### Assigned task
Match on the string "else" in the entries below and return every matching line.
#### Given records
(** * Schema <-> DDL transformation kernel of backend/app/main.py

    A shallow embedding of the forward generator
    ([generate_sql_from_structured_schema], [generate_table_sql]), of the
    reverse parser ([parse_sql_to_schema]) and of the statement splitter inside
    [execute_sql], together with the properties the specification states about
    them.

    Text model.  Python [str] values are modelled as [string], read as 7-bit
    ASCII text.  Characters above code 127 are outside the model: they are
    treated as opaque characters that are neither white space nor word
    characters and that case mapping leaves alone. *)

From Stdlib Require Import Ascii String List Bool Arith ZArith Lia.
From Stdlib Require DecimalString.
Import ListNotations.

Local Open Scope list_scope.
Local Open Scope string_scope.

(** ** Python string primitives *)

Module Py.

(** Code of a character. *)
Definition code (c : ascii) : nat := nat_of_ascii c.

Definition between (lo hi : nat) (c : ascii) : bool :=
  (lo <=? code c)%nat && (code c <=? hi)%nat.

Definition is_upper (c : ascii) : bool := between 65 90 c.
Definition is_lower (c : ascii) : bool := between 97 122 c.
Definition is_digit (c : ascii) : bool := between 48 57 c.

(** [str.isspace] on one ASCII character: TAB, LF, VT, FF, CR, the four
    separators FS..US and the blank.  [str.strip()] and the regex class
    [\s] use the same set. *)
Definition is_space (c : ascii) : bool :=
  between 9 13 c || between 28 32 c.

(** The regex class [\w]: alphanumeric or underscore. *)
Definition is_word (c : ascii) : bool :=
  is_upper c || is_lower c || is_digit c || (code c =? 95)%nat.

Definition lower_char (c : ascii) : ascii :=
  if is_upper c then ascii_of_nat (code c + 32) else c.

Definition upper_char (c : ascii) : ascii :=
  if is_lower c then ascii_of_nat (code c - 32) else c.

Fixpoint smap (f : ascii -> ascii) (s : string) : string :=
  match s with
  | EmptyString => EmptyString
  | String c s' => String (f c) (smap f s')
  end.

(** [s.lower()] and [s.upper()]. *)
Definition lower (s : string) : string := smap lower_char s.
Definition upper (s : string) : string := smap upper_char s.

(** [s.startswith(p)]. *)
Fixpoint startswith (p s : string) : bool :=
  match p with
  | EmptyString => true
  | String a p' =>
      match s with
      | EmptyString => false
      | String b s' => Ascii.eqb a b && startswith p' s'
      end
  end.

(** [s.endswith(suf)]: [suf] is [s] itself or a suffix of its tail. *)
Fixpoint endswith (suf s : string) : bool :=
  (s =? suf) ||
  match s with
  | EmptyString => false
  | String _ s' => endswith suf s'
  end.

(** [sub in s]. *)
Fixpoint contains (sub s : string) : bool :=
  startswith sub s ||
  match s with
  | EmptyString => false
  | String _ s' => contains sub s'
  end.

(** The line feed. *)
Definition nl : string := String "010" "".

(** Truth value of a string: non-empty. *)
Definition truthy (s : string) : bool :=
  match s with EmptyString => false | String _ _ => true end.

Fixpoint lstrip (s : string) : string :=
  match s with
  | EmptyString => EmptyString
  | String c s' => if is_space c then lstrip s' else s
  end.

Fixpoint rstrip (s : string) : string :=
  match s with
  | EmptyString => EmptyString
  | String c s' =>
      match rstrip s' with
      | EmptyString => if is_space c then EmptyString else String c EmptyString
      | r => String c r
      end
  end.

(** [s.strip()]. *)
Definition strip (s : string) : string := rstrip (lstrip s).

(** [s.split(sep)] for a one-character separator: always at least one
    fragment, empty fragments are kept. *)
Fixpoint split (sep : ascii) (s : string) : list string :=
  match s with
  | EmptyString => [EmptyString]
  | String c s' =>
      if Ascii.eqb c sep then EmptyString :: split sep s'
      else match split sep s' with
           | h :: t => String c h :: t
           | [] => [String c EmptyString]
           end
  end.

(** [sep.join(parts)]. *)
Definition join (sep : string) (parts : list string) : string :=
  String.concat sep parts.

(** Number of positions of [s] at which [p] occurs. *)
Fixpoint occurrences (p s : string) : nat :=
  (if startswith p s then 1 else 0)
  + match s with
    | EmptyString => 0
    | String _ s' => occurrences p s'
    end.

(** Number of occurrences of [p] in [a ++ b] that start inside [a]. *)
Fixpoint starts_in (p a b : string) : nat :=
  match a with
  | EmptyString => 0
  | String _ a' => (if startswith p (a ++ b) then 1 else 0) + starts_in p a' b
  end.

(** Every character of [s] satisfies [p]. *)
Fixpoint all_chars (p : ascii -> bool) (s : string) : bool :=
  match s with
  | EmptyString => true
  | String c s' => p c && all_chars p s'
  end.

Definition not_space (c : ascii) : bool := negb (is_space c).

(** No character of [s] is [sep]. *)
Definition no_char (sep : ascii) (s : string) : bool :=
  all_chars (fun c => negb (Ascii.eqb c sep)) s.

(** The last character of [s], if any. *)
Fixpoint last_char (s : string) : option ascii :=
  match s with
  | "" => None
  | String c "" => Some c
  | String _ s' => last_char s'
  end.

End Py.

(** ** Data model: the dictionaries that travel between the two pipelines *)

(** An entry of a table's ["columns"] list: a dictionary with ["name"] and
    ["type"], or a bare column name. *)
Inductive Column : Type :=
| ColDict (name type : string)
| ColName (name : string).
########
#### Given records
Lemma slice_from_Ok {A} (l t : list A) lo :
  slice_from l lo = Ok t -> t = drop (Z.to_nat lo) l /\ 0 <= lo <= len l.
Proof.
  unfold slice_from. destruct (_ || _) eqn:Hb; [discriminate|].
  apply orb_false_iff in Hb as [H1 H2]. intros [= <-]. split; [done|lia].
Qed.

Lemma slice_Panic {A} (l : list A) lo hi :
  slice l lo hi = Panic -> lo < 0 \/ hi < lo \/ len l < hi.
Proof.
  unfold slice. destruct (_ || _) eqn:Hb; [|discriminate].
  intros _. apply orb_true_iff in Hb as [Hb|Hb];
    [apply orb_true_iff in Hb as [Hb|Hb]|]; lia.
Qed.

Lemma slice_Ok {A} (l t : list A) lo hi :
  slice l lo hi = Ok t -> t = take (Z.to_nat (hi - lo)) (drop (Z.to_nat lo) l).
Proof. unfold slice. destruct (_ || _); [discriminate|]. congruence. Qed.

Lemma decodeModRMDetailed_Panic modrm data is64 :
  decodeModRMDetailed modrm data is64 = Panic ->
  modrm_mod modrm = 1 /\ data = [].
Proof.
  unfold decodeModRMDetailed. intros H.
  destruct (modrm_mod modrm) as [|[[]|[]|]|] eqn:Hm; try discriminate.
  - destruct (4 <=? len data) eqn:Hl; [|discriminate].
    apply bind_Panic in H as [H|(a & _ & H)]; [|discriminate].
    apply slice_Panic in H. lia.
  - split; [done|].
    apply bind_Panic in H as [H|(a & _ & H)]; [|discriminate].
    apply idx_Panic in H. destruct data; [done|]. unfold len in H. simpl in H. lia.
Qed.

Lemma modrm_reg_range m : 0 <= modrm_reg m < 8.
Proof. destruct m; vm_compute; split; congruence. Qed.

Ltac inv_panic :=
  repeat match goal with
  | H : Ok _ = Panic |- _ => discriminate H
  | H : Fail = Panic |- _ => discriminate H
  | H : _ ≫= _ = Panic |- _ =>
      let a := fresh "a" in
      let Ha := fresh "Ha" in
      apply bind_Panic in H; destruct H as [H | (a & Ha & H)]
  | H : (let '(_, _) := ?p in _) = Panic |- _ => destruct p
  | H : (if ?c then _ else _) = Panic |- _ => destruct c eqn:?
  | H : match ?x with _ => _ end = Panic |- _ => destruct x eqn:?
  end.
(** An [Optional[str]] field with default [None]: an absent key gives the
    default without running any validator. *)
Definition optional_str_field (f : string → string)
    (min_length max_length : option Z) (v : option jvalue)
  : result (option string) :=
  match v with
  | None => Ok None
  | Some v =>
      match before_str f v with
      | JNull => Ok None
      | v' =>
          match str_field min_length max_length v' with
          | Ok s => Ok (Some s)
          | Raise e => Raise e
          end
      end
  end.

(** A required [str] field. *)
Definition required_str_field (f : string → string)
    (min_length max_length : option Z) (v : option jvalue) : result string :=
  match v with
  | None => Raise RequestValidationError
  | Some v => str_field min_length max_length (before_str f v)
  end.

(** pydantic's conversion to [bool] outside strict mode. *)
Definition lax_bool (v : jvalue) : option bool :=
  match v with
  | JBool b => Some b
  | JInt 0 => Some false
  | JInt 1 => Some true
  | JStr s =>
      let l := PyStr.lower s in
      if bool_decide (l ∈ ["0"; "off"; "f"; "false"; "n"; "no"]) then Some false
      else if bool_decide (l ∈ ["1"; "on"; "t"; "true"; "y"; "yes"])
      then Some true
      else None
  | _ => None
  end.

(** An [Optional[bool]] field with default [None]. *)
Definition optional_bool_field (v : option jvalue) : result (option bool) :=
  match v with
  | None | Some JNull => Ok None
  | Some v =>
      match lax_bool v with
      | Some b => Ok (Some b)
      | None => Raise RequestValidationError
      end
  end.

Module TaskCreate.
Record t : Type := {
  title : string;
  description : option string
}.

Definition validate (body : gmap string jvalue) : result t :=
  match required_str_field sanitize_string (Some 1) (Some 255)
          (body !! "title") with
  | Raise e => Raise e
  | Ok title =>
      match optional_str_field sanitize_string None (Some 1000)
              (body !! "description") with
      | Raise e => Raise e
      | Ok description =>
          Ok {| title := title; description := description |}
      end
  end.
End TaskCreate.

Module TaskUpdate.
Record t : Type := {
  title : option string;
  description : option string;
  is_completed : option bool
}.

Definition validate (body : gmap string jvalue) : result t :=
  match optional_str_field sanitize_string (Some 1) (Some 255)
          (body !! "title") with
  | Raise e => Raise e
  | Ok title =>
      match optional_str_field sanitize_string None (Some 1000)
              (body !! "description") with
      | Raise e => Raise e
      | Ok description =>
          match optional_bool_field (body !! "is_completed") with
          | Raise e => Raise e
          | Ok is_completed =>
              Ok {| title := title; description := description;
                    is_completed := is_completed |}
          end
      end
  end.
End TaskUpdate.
########
### Task answer
  if is_upper c then ascii_of_nat (code c + 32) else c.
  if is_lower c then ascii_of_nat (code c - 32) else c.
  | String c s' => if is_space c then lstrip s' else s
      | EmptyString => if is_space c then EmptyString else String c EmptyString
      else match split sep s' with
  (if startswith p s then 1 else 0)
  | String _ a' => (if startswith p (a ++ b) then 1 else 0) + starts_in p a' b
  | H : (if ?c then _ else _) = Panic |- _ => destruct c eqn:?
      else if bool_decide (l ∈ ["1"; "on"; "t"; "true"; "y"; "yes"])
      else None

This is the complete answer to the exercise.